(** * simpleforce: the REST client of [force.go], embedded in Rocq

    Go strings are byte sequences: they are modelled as [string], whose
    characters ([ascii]) are exactly the 256 byte values.  Maps
    ([http.Header], the field bag of a record, the file system) are
    [gmap]s. *)

From Stdlib Require Import ZArith NArith Ascii String List Bool Lia.
From stdpp Require Import base option gmap strings list fin_maps.

Local Open Scope string_scope.
Set Warnings "-register-all".

(** ** Go's [strings] package, as far as the client uses it *)

Module strings.

(** [strings.HasSuffix]. *)
Definition HasSuffix (s suffix : string) : bool :=
  (String.length suffix <=? String.length s)%nat &&
  String.eqb
    (String.substring (String.length s - String.length suffix)
                      (String.length suffix) s)
    suffix.

(** [strings.TrimSuffix]: [s] without the trailing [suffix], once. *)
Definition TrimSuffix (s suffix : string) : string :=
  if HasSuffix s suffix
  then String.substring 0 (String.length s - String.length suffix) s
  else s.

(** [strings.Cut] for a one-byte separator: the text before the first
    [sep], the text after it, and whether [sep] occurs. *)
Fixpoint Cut (s : string) (sep : ascii) : string * string * bool :=
  match s with
  | EmptyString => (EmptyString, EmptyString, false)
  | String c rest =>
      if Ascii.eqb c sep then (EmptyString, rest, true)
      else let '(before, after, found) := Cut rest sep in
           (String c before, after, found)
  end.

(** [strings.Contains] for a one-byte pattern. *)
Fixpoint ContainsByte (s : string) (b : ascii) : bool :=
  match s with
  | EmptyString => false
  | String c rest => Ascii.eqb c b || ContainsByte rest b
  end.

(** The pieces of [s] between occurrences of [sep], in order
    ([strings.Split] for a one-byte separator). *)
Fixpoint Split (s : string) (sep : ascii) : list string :=
  match s with
  | EmptyString => [EmptyString]
  | String c rest =>
      match Split rest sep with
      | [] => [String c EmptyString]
      | piece :: pieces =>
          if Ascii.eqb c sep then EmptyString :: piece :: pieces
          else String c piece :: pieces
      end
  end.

(** [strings.Replace(s, old, new, -1)] for a one-byte [old]: every
    occurrence is replaced. *)
Fixpoint ReplaceByte (s : string) (old : ascii) (new : string) : string :=
  match s with
  | EmptyString => EmptyString
  | String c rest =>
      if Ascii.eqb c old then new ++ ReplaceByte rest old new
      else String c (ReplaceByte rest old new)
  end.

(** [strings.TrimRight(s, cutset)] for a one-byte cutset: every trailing
    occurrence is removed. *)
Fixpoint TrimRightByte (s : string) (b : ascii) : string :=
  match s with
  | EmptyString => EmptyString
  | String c rest =>
      match TrimRightByte rest b with
      | EmptyString => if Ascii.eqb c b then EmptyString
                       else String c EmptyString
      | kept => String c kept
      end
  end.

End strings.

(** ** Go's [net/url]: escaping, unescaping and query parsing *)

Module url.

Definition byte_in (lo hi : ascii) (c : ascii) : bool :=
  (N_of_ascii lo <=? N_of_ascii c)%N && (N_of_ascii c <=? N_of_ascii hi)%N.

Definition is_alnum (c : ascii) : bool :=
  byte_in "a" "z" c || byte_in "A" "Z" c || byte_in "0" "9" c.

Definition one_of (set : string) (c : ascii) : bool :=
  strings.ContainsByte set c.

(** [shouldEscape(c, encodePathSegment)]: alphanumerics and [-_.~] are
    kept; of the reserved bytes [$&+,/:;=?@] only [/ ; , ?] are escaped;
    every other byte is escaped. *)
Definition shouldEscape_pathSegment (c : ascii) : bool :=
  if is_alnum c then false
  else if one_of "-_.~" c then false
  else if one_of "$&+,/:;=?@" c then one_of "/;,?" c
  else true.

(** [shouldEscape(c, encodeQueryComponent)]: every reserved byte is
    escaped. *)
Definition shouldEscape_queryComponent (c : ascii) : bool :=
  if is_alnum c then false
  else if one_of "-_.~" c then false
  else true.

Definition upperhex : string := "0123456789ABCDEF".

Definition hexdigit (n : N) : ascii :=
  match String.get (N.to_nat n) upperhex with
  | Some d => d
  | None => "0"%char
  end.

(** The two hex digits written for a byte: [upperhex[c>>4]] and
    [upperhex[c&15]]. *)
Definition hex_hi (c : ascii) : ascii := hexdigit (N.shiftr (N_of_ascii c) 4).
Definition hex_lo (c : ascii) : ascii := hexdigit (N.land (N_of_ascii c) 15).

(** [url.PathEscape s = escape(s, encodePathSegment)]. *)
Fixpoint PathEscape (s : string) : string :=
  match s with
  | EmptyString => EmptyString
  | String c rest =>
      if shouldEscape_pathSegment c
      then String "%" (String (hex_hi c) (String (hex_lo c) (PathEscape rest)))
      else String c (PathEscape rest)
  end.

(** [url.QueryEscape s = escape(s, encodeQueryComponent)]: a space
    becomes [+]. *)
Fixpoint QueryEscape (s : string) : string :=
  match s with
  | EmptyString => EmptyString
  | String c rest =>
      if shouldEscape_queryComponent c
      then if Ascii.eqb c " " then String "+" (QueryEscape rest)
           else String "%" (String (hex_hi c) (String (hex_lo c) (QueryEscape rest)))
      else String c (QueryEscape rest)
  end.

Definition ishex (c : ascii) : bool :=
  byte_in "0" "9" c || byte_in "a" "f" c || byte_in "A" "F" c.

Definition unhex (c : ascii) : N :=
  if byte_in "0" "9" c then N_of_ascii c - N_of_ascii "0"
  else if byte_in "a" "f" c then N_of_ascii c - N_of_ascii "a" + 10
  else if byte_in "A" "F" c then N_of_ascii c - N_of_ascii "A" + 10
  else 0.

(** [unhex(a)<<4 | unhex(b)], as a byte. *)
Definition unhex2 (a b : ascii) : ascii :=
  ascii_of_N (N.lor (N.shiftl (unhex a) 4) (unhex b)).

(** [url.QueryUnescape s = unescape(s, encodeQueryComponent)]: [%XY]
    becomes the byte [XY], [+] becomes a space; a [%] that is not
    followed by two hex digits is an error ([None]). *)
Fixpoint QueryUnescape (s : string) : option string :=
  match s with
  | EmptyString => Some EmptyString
  | String c rest =>
      if Ascii.eqb c "%" then
        match rest with
        | String a (String b rest') =>
            if ishex a && ishex b
            then String (unhex2 a b) <$> QueryUnescape rest'
            else None
        | _ => None
        end
      else if Ascii.eqb c "+" then String " " <$> QueryUnescape rest
      else String c <$> QueryUnescape rest
  end.

(** [url.Values], in order of appearance. *)
Abbreviation Values := (list (string * string)).

(** One [&]-separated piece of a query, as [parseQuery] treats it: a
    piece holding a [;], an empty piece, and a piece whose key or value
    does not unescape are skipped. *)
Definition parsePiece (piece : string) : option (string * string) :=
  if strings.ContainsByte piece ";" then None
  else if String.eqb piece "" then None
  else
    let '(key, value, _) := strings.Cut piece "=" in
    match QueryUnescape key with
    | None => None
    | Some key' =>
        match QueryUnescape value with
        | None => None
        | Some value' => Some (key', value')
        end
    end.

(** [url.ParseQuery], its error dropped as [URL.Query] drops it.  The
    loop [for query != "" { key, query, _ = strings.Cut(query, "&") ... }]
    visits the [&]-separated pieces in order; the empty piece that
    [Split] yields for an empty or [&]-terminated query is skipped by
    the [key == ""] test. *)
Definition ParseQuery (query : string) : Values :=
  omap parsePiece (strings.Split query "&").

(** [Values.Get]: the first value of [key], or the empty string. *)
Fixpoint Get (v : Values) (key : string) : string :=
  match v with
  | [] => ""
  | (k, x) :: v' => if String.eqb k key then x else Get v' key
  end.

(** [Values.Has]. *)
Fixpoint Has (v : Values) (key : string) : bool :=
  match v with
  | [] => false
  | (k, _) :: v' => String.eqb k key || Has v' key
  end.

(** [URL.RawQuery] of a URL given as text: [url.Parse] first cuts the
    fragment at the first [#], then the query at the first [?]. *)
Definition RawQuery (rawURL : string) : string :=
  let '(rest, _, _) := strings.Cut rawURL "#" in
  let '(_, query, _) := strings.Cut rest "?" in
  query.

(** [u.Query()] for the URL [rawURL]. *)
Definition Query (rawURL : string) : Values := ParseQuery (RawQuery rawURL).

End url.

(** ** The shared vocabulary of both clients: errors, HTTP messages *)

(** Modelled from the spec: the error values of the package are declared
    outside the source files.  Following section 7, [ErrFailure] is the
    generic failure marker, which the client also returns when a required
    field is missing, and [SalesforceError] is a server-reported failure
    with its HTTP status and parsed payload.  [ExternalError] stands for
    an error raised by a collaborator (the transport, [encoding/json],
    [net/url], [os], a body reader).  A Go [error] value is
    [option GoError]; [None] is [nil]. *)
Inductive GoError : Type :=
  | ErrFailure
  | SalesforceError (httpCode : Z) (errorCode message : string)
  | ExternalError (what : string).

Abbreviation error := (option GoError).

(** [http.Header]: a map from header names to their values.  The client
    only uses the names [Content-Type] and [Accept], which are already in
    canonical MIME form, so [Get] and [Set] are a lookup and an insert. *)
Abbreviation Header := (gmap string (list string)).

Definition Header_Get (h : Header) (key : string) : string :=
  match h !! key with
  | Some (v :: _) => v
  | _ => ""
  end.

Definition Header_Set (h : Header) (key value : string) : Header :=
  <[key := [value]]> h.

(** A response body is a reader: the bytes it still delivers, and the
    read error, if any, that follows them instead of end-of-file. *)
Record Body : Type := mkBody {
  unread : string;
  fault : error
}.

(Assigned task): From the line containing "Record Body : Type" through the final line of the listing above, retype every line exactly; leave out everything else.

(Result below):
Record Body : Type := mkBody {
  unread : string;
  fault : error
}.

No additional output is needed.